● PROBLEM TO SOLVE:
Read through the data, and wherever a line holds the word "length", write that line out.

● Saved entries:
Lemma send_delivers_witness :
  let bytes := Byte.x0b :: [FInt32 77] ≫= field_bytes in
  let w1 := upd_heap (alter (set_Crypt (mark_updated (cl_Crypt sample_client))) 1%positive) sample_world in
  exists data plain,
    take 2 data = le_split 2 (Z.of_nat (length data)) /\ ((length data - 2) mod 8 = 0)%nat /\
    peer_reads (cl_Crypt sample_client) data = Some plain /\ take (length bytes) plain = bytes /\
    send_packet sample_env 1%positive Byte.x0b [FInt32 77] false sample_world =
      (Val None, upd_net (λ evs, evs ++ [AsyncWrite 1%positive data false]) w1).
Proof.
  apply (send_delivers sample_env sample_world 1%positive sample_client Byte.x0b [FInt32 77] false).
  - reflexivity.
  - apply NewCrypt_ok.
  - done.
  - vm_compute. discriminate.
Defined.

● RESPONSE BOX:
    take 2 data = le_split 2 (Z.of_nat (length data)) /\ ((length data - 2) mod 8 = 0)%nat /\
    peer_reads (cl_Crypt sample_client) data = Some plain /\ take (length bytes) plain = bytes /\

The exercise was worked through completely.